Teacher selection in TLBO is heavily weighted in favor of the best possible outcome in the problem space, and students are instructed to do nothing more than maximize that outcome. Solution space was sorted to find the best possible options for each problem. A multiobjective TLBO based on a variety of instructional methods was presented by the researchers Xu et al. [16]. As a teaching tool, they used a crossover operator (rather than a scalar function). A new multiobjective algorithm (NTLBO) combined with SVM was proposed by Ismail et al. [17]. The fastest algorithm was a multiobjective TLBO with scalar transformation; however, it had a restricted number of nondominant solutions among the approaches shown. For a nondominated set of solutions, a long execution time is required for a multiobjective TLBO with nondominated selection (MTLBO-NS). While MTLBO-NS creates solutions that are like those of MTLBO-MD, it does so in a substantially shorter period. The performance of the proposed multiobjective TLBO algorithms has been assessed with LR, SVM, and the extreme learning machine (ELM). For the first time, “a computer-vision approach to the diagnosis of alcoholism in healthy controls” was proposed by Wang et al. [18]. This approach relied on three components: the suggested wavelet Renyi entropy, a feed-forward neural network, and the proposed three-segment encoded JAYA algorithm.
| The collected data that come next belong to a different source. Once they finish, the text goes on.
(* ===== verification/ServerFacts.v ===== *)
(** * A node behind its socket: messages arrive as they were sent *)
From S2P Require Import Prelude Bytes FileSystem Unicode Json JsonFacts RaftLog DurableLog KVStore RaftInterfaces RaftNode StateFiles Net NetFacts Wire WireFacts Server.
Local Open Scope Z_scope.

Section server_facts.
Context {L Rng : Type} `{RaftLogOps L} `{StatsSource L} `{Random Rng}.
Context (clock wall : Z) (addresses : gmap NodeId Z) (describe : Exn → string).
Abbreviation W := (World L Rng).
Abbreviation handler := (on_wire_message (L:=L) (Rng:=Rng) clock wall addresses).

Lemma wire_message_spec m : wire_message m = inr (plain_json (msg_val m)).
Proof. apply json_of_encoded. Qed.

Lemma msg_not_request m :
  match msg_val m with
  | VDict d => (is_kind "propose" d || is_kind "read" d || is_kind "snapshot" d || is_kind "info" d) = false
  | _ => False
  end.
Proof. destruct m; vm_compute; try reflexivity. Qed.

(** A message that arrives is handled, and acknowledged. *)
Lemma handler_message m (w : W) :
  msg_safe m →
  handler (plain_json (msg_val m)) w =
    match RaftNode_handle clock wall m w with
    | (inl e, w') => (inl e, w')
    | (inr _, w') => (inr (ack (nd w')), w')
    end.
Proof.
  intros Hm. unfold on_wire_message. rewrite val_of_plain, decode_encode_wire by by apply msg_val_safe.
  pose proof (msg_of_msg_val m) as E. pose proof (msg_not_request m) as Hk.
  destruct (msg_val m) as [| | | | | |d]; try done. erewrite bind_ok; [|reflexivity]. cbn beta.
  apply orb_false_iff in Hk as [Hk ->]. apply orb_false_iff in Hk as [Hk ->]. apply orb_false_iff in Hk as [-> ->].
  rewrite E. unfold mbind at 1, M_bind at 1. by destruct (RaftNode_handle clock wall m w) as [[e|[]] w'].
Qed.

(** The answer to a message, and the node after it. *)
Definition answer (m : Msg) (w : W) : Json :=
  match RaftNode_handle clock wall m w with
  | (inl e, _) => error_frame describe e
  | (inr _, w') => ack (nd w')
  end.

Definition handled (m : Msg) (w : W) : W := (RaftNode_handle clock wall m w).2.

Fixpoint answers (ms : list Msg) (w : W) : list Json :=
  match ms with [] => [] | m :: ms' => answer m w :: answers ms' (handled m w) end.

Lemma responses_messages ms : ∀ w : W,
  Forall msg_safe ms →
  responses describe handler ((λ m, plain_json (msg_val m)) <$> ms) w
    = (answers ms w, foldl (λ w m, handled m w) w ms).
Proof.
  induction ms as [|m ms IH]; intros w Hs; [done|]. apply Forall_cons in Hs as [Hm Hs].
  cbn [fmap list_fmap responses answers foldl]. unfold respond. rewrite handler_message by done.
  unfold answer, handled. destruct (RaftNode_handle clock wall m w) as [[e|[]] w']; cbn [fst snd]; by rewrite IH.
Qed.
End server_facts.

(** ** Starting a server node again *)

(** The state file holds the term and the vote, or nothing has been saved yet. *)
Definition state_saved (p : DurableState) : Prop :=
  ds_file p = Some (state_text (current_term p) (voted_for p)) ∨
  ds_file p = None ∧ current_term p = 0 ∧ voted_for p = None.

Lemma state_saved_load p : state_saved p →
  DurableState_init true (ds_file p) = inr (mkDS true (ds_file p) (current_term p) (voted_for p)).
Proof.
  intros [-> | (-> & -> & ->)]; [|done]. unfold DurableState_init, DurableState_load. cbn [ds_path ds_file].
  by rewrite parse_state_text.
Qed.

Lemma save_saved t v p : ds_path p = true → state_saved (DurableState_save t v p).
Proof. intros Hp. left. cbn. by rewrite Hp. Qed.

(** A new node over a directory without snapshots. *)
Lemma init_without_snapshot {L Rng} `{RaftLogOps L} `{Random Rng} clock (n : RaftNode L Rng) files :
  snapshot_dir n = Some files → latest_snapshot files = None →
  ∃ r d, RaftNode_init clock (mkWorld _ _ n [] [])
    = (inr (), mkWorld _ _ (n <| rng := r |> <| election_deadline := d |>) [] []).
Proof.
  intros Hd Hl. destruct (reset_exact clock true (mkWorld _ _ n [] [])) as (x & d & r & E). exists r, d.
  unfold RaftNode_init. erewrite bind_ok; [|exact E]. unfold RaftNode_load_snapshot_file.
  erewrite bind_ok; [|reflexivity]. cbn. rewrite Hd, Hl. by destruct (state_machine n).
Qed.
A recent study by Migall’on et al. [19] showed that the suggested technique had good sensitivity, but it still must be refined in terms of accuracy. As a result, they came up with a hybrid algorithm that took advantage of parallelism in two distinct ways. Platforms using parallel shared memory at the lower level exploited the upper level, which was exploited by platforms using distributed shared memory. Scalability was a strong suit for both algorithms. Several processes with nearly perfect efficiency were thus effectively integrated into the hybrid algorithm. When tested on 30 unconstrained functions, the method’s efficiency was shown to be near ideal using 60 processes. To improve the performance of the original JAYA algorithm, Gong [20] proposed a “new E-Jaya algorithm”.
Using the average of the best and worst groups, the E-JAYA model proposed to find the best solution and was more precise compared with its original version. Instead of focusing on the best and worst of individual behavior, the E-JAYA considered the collective behavior of the swarm. To evaluate E-performance, JAYA’s 12 benchmark functions of different dimensions were used.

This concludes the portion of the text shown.